This study aimed to examine the effects of different types of maltreatment on psychiatric outcomes. The second aim was to examine patterns of comorbidity among different types of child maltreatment. Participants were randomly selected from the total birth cohort of all children born in Denmark in 1984. Data were then linked to information drawn from the Danish health and social registries. Four distinct subgroups of child maltreatment were used: no abuse; sexual abuse; emotional abuse; and co‐occurring abuse. Multivariate analysis demonstrated that all types of maltreatment were associated with psychiatric outcomes independent of other forms of adversity and parental history of psychiatric conditions. The strength of these associations was consistent for some, but not all conditions.
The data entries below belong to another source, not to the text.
(** ** Listing jobs *)

(** C1, as the code has it.  Alice owns plan 1; her job without a plan has a
    NULL [planId]; [listJobs] filtered by plan 1 returns that job, ahead of
    the job of plan 1. *)
Lemma listJobs_planless_kept_under_filter :
  owns classroom alice 1 ∧
  planless planlessJob ∧
  outlineJob !! "planId" = Some (VNum 1) ∧
  listJobs (Some (ListJobs.mk (Some 1) None)) (Some alice) classroom
  = (Ok [planlessJob; outlineJob], classroom).
Proof. repeat split; by_evaluation. Qed.

(** C1, amended.  A job of the caller whose [planId] is NULL is in the result
    of [listJobs] whether or not a [planId] filter is requested: under no
    filter, and under the filter of any plan the caller owns, provided the job
    has the requested status when a status is requested.  The store is
    unchanged. *)
Theorem listJobs_includes_planless (user : User) (input : option ListJobs.t)
    (s : Store) (job : Row) :
  (∀ p, input ≫= ListJobs.planId = Some p → owns s user p) →
  job ∈ rows (jobs s) →
  job !! "userId" = Some (VText (user_id user)) →
  planless job →
  (∀ st, input ≫= ListJobs.status = Some st →
         job !! "status" = Some (VText (JobStatus_str st))) →
  ∃ result, listJobs input (Some user) s = (Ok result, s) ∧ job ∈ result.
Proof.
  intros Hown Hin Huser Hnull Hstatus. unfold listJobs. step.
  set (planId := VNum <$> (input ≫= ListJobs.planId)).
  set (mine := filter (eq_ "ownerId" (VText (user_id user))) (rows (plans s))).
  assert (Hjob : ∀ allowed,
             job ∈ filter (λ job : Row,
                             matchesPlan allowed job
                             && matchesStatus (VText ∘ JobStatus_str <$>
                                                 (input ≫= ListJobs.status)) job)
                          (filter (eq_ "userId" (VText (user_id user))) (rows (jobs s)))).
  { intros allowed. rewrite !list_elem_of_filter. split; [|by split].
    apply andb_True. split.
    - unfold matchesPlan. unfold planless in Hnull. by rewrite Hnull.
    - unfold matchesStatus. destruct (input ≫= ListJobs.status) as [st|]; [|done].
      cbn [fmap option_fmap option_map compose]. rewrite truthy_JobStatus.
      apply bool_decide_spec. by apply Hstatus. }
  destruct (truthy planId) eqn:Ht.
  - destruct (input ≫= ListJobs.planId) as [p|] eqn:Ep; [|done].
    destruct (Hown p eq_refl) as (plan & Hplan & Hid & Howner).
    assert (plan ∈ filter (λ p0 : Row, p0 !! "id" = planId) mine) as Hne.
    { subst mine. rewrite !list_elem_of_filter. done. }
    destruct (filter (λ p0 : Row, p0 !! "id" = planId) mine) as [|x l] eqn:E.
    + by apply elem_of_nil in Hne.
    + rewrite decide_False by done. eexists. split; [reflexivity|]. apply Hjob.
  - eexists. split; [reflexivity|]. apply Hjob.
Qed.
Findings are consistent with emerging transdiagnostic models of psychopathology, which demonstrate that the risk for psychopathology appears to operate at the broad dimension level, rather than the level of specific diagnoses.
Key Practitioner Messages
This study found that maltreatment in childhood was associated with a number of psychiatric conditions and high levels of comorbidity independent of other forms of adversity and parental history of psychiatric conditions.
Findings point to the importance of early intervention for maltreated children using an individual and developmentally appropriate approach that may offset the risk trajectory for co‐occurring psychiatric conditions.
Interventions targeting difficulties in attachment, emotional regulation and promoting adaptive coping strategies have been useful in treating a range of conditions.